> _ACTIVITY_
Output only the lines below from the one containing "intros Hnt. destruct" to the one containing "destruct (LogTape.frozen ct) eqn:Hfr; [|done]. rewrite", exactly as written, both ends kept.

> _INPUT DATA_
§

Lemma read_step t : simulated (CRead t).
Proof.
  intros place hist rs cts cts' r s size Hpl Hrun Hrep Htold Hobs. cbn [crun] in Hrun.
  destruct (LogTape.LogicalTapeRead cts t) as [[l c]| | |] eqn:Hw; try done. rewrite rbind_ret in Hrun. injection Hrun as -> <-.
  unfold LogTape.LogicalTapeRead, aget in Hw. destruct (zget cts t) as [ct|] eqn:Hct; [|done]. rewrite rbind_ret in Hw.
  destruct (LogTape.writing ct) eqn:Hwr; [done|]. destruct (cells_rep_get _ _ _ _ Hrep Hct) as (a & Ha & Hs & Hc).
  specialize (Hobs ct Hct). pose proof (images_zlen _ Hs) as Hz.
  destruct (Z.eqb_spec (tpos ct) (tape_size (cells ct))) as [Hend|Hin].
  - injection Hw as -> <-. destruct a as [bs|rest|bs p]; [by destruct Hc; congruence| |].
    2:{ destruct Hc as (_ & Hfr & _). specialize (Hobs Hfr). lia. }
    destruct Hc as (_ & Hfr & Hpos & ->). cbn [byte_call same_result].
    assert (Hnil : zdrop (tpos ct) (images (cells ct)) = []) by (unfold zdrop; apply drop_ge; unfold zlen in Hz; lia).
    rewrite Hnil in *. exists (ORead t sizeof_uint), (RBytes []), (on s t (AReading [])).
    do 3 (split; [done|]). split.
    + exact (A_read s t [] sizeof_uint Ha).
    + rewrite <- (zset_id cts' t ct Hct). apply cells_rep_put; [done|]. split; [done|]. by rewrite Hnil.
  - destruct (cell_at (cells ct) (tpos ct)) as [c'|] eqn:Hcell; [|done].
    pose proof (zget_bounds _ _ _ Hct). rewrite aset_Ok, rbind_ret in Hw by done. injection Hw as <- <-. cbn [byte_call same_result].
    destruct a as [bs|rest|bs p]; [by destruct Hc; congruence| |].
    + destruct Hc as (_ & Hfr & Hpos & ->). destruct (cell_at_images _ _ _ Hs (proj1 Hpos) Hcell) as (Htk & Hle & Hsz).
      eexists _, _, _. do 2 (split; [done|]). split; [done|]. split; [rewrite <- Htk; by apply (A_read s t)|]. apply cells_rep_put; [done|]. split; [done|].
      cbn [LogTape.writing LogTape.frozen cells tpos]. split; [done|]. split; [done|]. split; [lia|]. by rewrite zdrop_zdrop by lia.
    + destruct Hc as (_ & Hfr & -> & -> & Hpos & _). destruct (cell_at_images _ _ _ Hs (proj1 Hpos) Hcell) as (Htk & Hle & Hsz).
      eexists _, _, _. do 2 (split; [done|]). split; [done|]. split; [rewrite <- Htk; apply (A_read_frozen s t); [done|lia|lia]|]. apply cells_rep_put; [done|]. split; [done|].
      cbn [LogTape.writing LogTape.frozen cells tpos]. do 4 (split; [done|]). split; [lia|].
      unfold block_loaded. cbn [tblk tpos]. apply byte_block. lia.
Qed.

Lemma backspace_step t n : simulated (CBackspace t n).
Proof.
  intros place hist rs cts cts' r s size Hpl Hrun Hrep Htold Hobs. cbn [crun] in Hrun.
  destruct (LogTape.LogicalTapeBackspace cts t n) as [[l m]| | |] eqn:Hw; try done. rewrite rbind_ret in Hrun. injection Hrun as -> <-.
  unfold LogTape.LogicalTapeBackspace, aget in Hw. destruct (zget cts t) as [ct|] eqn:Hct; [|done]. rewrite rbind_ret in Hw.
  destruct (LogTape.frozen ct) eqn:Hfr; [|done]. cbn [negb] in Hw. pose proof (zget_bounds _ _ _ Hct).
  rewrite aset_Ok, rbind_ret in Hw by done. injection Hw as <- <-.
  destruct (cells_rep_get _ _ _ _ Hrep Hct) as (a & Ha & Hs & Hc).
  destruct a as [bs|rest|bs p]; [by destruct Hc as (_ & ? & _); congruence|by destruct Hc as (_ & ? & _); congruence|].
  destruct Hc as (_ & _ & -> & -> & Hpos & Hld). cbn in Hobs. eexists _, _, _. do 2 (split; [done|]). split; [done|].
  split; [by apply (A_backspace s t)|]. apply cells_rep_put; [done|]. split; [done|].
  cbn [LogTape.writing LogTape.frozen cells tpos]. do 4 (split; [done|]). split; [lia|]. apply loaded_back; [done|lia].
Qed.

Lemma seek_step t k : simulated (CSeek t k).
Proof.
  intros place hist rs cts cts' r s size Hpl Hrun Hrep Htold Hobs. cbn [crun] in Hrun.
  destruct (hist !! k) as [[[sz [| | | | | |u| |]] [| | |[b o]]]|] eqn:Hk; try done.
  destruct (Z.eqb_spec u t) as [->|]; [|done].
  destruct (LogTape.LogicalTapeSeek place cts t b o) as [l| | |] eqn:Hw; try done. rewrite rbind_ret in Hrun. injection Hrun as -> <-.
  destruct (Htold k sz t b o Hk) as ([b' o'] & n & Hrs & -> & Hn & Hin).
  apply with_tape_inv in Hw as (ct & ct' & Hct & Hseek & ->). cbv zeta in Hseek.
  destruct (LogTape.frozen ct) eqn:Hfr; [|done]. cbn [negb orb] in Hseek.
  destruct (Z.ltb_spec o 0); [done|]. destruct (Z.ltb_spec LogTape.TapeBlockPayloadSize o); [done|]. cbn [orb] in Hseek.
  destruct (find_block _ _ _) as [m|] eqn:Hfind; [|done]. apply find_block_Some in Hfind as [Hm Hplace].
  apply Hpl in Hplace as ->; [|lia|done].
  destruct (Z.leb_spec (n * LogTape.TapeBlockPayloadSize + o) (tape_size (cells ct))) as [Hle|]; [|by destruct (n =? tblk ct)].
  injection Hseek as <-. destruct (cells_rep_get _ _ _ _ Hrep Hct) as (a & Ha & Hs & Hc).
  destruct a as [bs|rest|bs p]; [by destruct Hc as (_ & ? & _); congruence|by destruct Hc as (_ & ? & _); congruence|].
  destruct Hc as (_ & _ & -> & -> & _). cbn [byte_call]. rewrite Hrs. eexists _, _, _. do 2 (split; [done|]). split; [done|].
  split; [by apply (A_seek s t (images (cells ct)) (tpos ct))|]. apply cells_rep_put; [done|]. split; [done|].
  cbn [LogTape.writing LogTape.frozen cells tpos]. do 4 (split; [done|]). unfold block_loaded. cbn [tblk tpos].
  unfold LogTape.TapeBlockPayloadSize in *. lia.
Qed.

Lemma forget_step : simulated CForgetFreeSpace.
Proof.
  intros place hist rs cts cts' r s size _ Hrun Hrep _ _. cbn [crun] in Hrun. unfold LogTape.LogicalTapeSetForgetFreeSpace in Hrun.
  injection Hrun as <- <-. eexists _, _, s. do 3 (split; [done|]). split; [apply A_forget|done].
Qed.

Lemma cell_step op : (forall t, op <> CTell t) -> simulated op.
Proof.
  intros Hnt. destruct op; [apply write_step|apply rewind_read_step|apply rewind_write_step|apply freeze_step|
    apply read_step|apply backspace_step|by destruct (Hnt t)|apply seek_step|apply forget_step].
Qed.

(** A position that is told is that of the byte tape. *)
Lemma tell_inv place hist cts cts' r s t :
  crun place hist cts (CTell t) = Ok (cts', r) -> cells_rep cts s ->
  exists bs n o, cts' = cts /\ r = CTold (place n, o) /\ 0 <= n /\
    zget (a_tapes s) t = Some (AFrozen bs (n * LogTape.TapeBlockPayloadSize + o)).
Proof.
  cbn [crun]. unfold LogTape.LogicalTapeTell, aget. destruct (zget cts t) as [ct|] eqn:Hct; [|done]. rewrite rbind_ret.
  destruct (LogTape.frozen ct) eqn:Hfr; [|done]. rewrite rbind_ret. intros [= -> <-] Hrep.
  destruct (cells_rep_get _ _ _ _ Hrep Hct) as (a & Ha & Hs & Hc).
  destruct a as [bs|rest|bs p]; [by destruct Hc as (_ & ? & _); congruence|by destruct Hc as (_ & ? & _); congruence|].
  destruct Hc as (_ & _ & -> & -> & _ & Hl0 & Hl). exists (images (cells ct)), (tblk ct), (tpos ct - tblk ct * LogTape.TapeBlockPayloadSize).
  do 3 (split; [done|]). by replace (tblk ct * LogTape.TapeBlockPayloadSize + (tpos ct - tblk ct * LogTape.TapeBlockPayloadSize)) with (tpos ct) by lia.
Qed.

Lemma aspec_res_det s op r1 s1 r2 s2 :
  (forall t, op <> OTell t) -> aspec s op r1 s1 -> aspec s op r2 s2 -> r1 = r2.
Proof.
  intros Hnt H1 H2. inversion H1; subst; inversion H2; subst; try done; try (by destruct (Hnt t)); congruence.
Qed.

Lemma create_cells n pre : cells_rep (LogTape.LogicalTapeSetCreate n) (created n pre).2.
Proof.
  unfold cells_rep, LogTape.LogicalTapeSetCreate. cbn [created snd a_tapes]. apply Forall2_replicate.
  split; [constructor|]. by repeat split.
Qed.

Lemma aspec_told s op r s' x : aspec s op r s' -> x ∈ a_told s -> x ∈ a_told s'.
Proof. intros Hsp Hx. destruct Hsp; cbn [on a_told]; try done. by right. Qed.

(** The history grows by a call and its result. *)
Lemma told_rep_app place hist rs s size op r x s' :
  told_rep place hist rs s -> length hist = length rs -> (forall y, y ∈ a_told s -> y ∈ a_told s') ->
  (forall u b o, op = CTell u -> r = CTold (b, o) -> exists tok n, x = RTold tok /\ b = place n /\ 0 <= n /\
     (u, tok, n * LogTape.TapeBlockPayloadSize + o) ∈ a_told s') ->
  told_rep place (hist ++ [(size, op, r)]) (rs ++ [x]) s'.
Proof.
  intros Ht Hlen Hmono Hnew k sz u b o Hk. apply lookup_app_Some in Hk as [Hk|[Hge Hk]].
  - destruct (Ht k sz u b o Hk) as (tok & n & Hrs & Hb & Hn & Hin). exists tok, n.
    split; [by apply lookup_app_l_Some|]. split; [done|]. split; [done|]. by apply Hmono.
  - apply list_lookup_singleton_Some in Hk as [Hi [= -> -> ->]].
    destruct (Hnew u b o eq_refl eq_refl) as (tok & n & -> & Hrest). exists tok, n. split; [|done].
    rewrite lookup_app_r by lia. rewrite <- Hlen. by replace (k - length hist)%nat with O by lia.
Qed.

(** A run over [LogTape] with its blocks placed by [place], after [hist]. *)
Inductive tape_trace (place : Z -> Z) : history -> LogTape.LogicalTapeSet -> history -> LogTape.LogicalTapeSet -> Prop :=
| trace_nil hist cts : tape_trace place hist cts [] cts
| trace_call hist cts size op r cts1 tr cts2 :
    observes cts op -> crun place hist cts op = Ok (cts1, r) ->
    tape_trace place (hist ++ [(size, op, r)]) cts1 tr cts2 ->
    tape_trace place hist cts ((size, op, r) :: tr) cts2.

§

> _OUTPUT OF THE TASK_
  intros Hnt. destruct op; [apply write_step|apply rewind_read_step|apply rewind_write_step|apply freeze_step|
    apply read_step|apply backspace_step|by destruct (Hnt t)|apply seek_step|apply forget_step].
Qed.

(** A position that is told is that of the byte tape. *)
Lemma tell_inv place hist cts cts' r s t :
  crun place hist cts (CTell t) = Ok (cts', r) -> cells_rep cts s ->
  exists bs n o, cts' = cts /\ r = CTold (place n, o) /\ 0 <= n /\
    zget (a_tapes s) t = Some (AFrozen bs (n * LogTape.TapeBlockPayloadSize + o)).
Proof.
  cbn [crun]. unfold LogTape.LogicalTapeTell, aget. destruct (zget cts t) as [ct|] eqn:Hct; [|done]. rewrite rbind_ret.
  destruct (LogTape.frozen ct) eqn:Hfr; [|done]. rewrite rbind_ret. intros [= -> <-] Hrep.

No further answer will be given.